Endocrine Abstracts (2017) 49 OC13.5 | DOI: 10.1530/endoabs.49.OC13.5

Urinary cadmium excretion is associated with increased synthesis of cortico- and sex steroids in a family-based Swiss population study

Murielle Bochud1, Judith Jenny-Burri2, Menno Pruijm3, Belen Ponte4, Idris Guessous1, Georg Ehret5, Dusan Petrovic1, Vincent Dudler2, Max Haldimann2, Geneviève Escher7, Bernhard Dick7, Markus Mohaupt7, Fred Paccaud1, Michel Burnier3, Antoinette Péchère-Bertschi6, Pierre-Yves Martin4, Bruno Vogt7 & Daniel Ackermann7


1Institute of Social and Preventive Medicine (IUMSP), Lausanne, Switzerland; 2Federal Food Safety and Veterinary Office, Bern, Switzerland; 3Service of Nephrology, Lausanne, Switzerland; 4Service of Nephrology, Geneva, Switzerland; 5Cardiology, Department of Specialities of Internal Medicine, Geneva, Switzerland; 6Endocrinology, Department of Specialities of Internal Medicine, Geneva, Switzerland; 7University Clinic for Nephrology and Hypertension, Bern, Switzerland.


Background: Cadmium (Cd) is considered as a human carcinogen. A potential intermediate mechanism could be hormone-related by disturbing steroidogenesis in gonads and adrenal glands. We tested whether urinary Cd excretion, as a marker of long-term exposure, is associated with the urinary steroid profile in the general adult population.

Methods and Findings: The Swiss Kidney Project on Genes in Hypertension (SKIPOGH) is a multicentric family-based population study with a response rate of 25.6%. We measured 24-h urinary excretions of Cd and steroid hormone metabolites by gas chromatography and mass spectrometry in 1000 participants (473 men, 527 women), with separate day and night collections. Mixed linear models were used to analyse the associations of each steroid metabolite with Cd excretion.

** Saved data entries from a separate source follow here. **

(** * ac-learn: the [Learner] facade of [index.js]

  A shallow embedding of the [Learner] class and of the collaborators it
  drives (the classifier, limdu's evaluation utilities, train-test-split,
  the serialization package and [fs]), followed by the properties of the
  specification that concern it. [eval] and [backClassify] only delegate
  to a collaborator and are left out.

  Conventions.
  - A JS object with identity (a dataset sample) carries its identity in
    the field [oid]; [Array.prototype.includes] compares identities.
  - A JS number that is a ratio or an accumulator field is an IEEE-754
    double ([float]); the counters of [getCategoryPartition], which only
    ever grow by [++] from [0], are natural numbers, and the split ratio
    is a rational.
  - A method that reads or writes [this] is a computation in the monad [M]:
    it receives the machine state (the Learner and the log of the calls
    made to collaborators) and yields a result or a thrown error together
    with the new state.
  - The collaborators are interfaces (type classes); what the sources do
    not contain is a parameter of the development. *)

From Stdlib Require Import ZArith QArith Qround Floats Ascii Lia List.
From stdpp Require Import gmap strings list fin_maps.
Lemma map_ring (A B : Type) (f : A -> B) (g : Z -> A) (l : list Z) :
  map f (flat_map (fun i => [g i]) l) = flat_map (fun i => [f (g i)]) l.
Proof. now rewrite map_flat_map. Qed.

Lemma cylinder_vertices_scale (k r h : R) (N : Z) :
  cylinder_vertices (k * r) (k * h) N =
  map (vscale k) (cylinder_vertices r h N).
Proof.
  rewrite !cylinder_vertices_eq, !map_app, !map_ring. cbn [map].
  unfold vscale at 1 2. cbn [vx vy vz].
  replace (k * 0)%R with 0%R by ring.
  replace (k * (- h / 2))%R with (- (k * h) / 2)%R by field.
  replace (k * (h / 2))%R with (k * h / 2)%R by field.
  do 2 f_equal; apply flat_map_ext; intros i;
    rewrite vscale_ring_point; do 2 f_equal; field.
Qed.

Lemma cone_vertices_scale (k r h : R) (N : Z) :
  cone_vertices (k * r) (k * h) N = map (vscale k) (cone_vertices r h N).
Proof.
  rewrite !cone_vertices_eq, !map_app, !map_ring. cbn [map].
  unfold vscale at 1 2. cbn [vx vy vz].
  replace (k * 0)%R with 0%R by ring.
  f_equal. apply flat_map_ext. intros i.
  rewrite vscale_ring_point. do 2 f_equal. ring.
Qed.

Lemma frustum_vertices_scale (k rb rt h : R) (N : Z) :
  frustum_vertices (k * rb) (k * rt) (k * h) N =
  map (vscale k) (frustum_vertices rb rt h N).
Proof.
  rewrite !frustum_vertices_eq, !map_app, !map_ring. cbn [map].
  unfold vscale at 1 2. cbn [vx vy vz].
  replace (k * 0)%R with 0%R by ring.
  do 2 f_equal; apply flat_map_ext; intros i;
    rewrite vscale_ring_point; do 2 f_equal; ring.
Qed.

Cd and testosterone excretions were positively associated in men (β[SE, P]: 1.378[0.242, <0.00001] and 1.440[0.333, 0.00002] for day and night, respectively), but not in women (0.333[0.257, 0.2] and 0.674[0.361, 0.06]). There was a strong positive association of the urinary excretion of Cd and cortisol (0.475[0.157, 0.0025] and 0.877[0.194, 0.00001], for day and 0.875[0.253, 0.00053] and 1.183[0.277, 0.00002] for night, respectively). Cd excretion was not associated with the excretion of tetrahydroaldosterone, the major metabolite of aldosterone, but with other mineralocorticoid metabolites (P<0.01 in men and women). Further adjustment revealed an independent effect between the synthesis of sex hormones and corticosteroids and an interdependent effect of Cd on gluco- and mineralcorticoid synthesis.

Conclusions: Our findings provide evidence for a global stimulating effect of low-dose Cd exposure on sex and corticosteroid synthesis in the general adult population. Further studies are needed to explore the health consequences of chronic low-dose exposure to Cd on selected diseases such as steroid-sensitive cancers or metabolic disorders.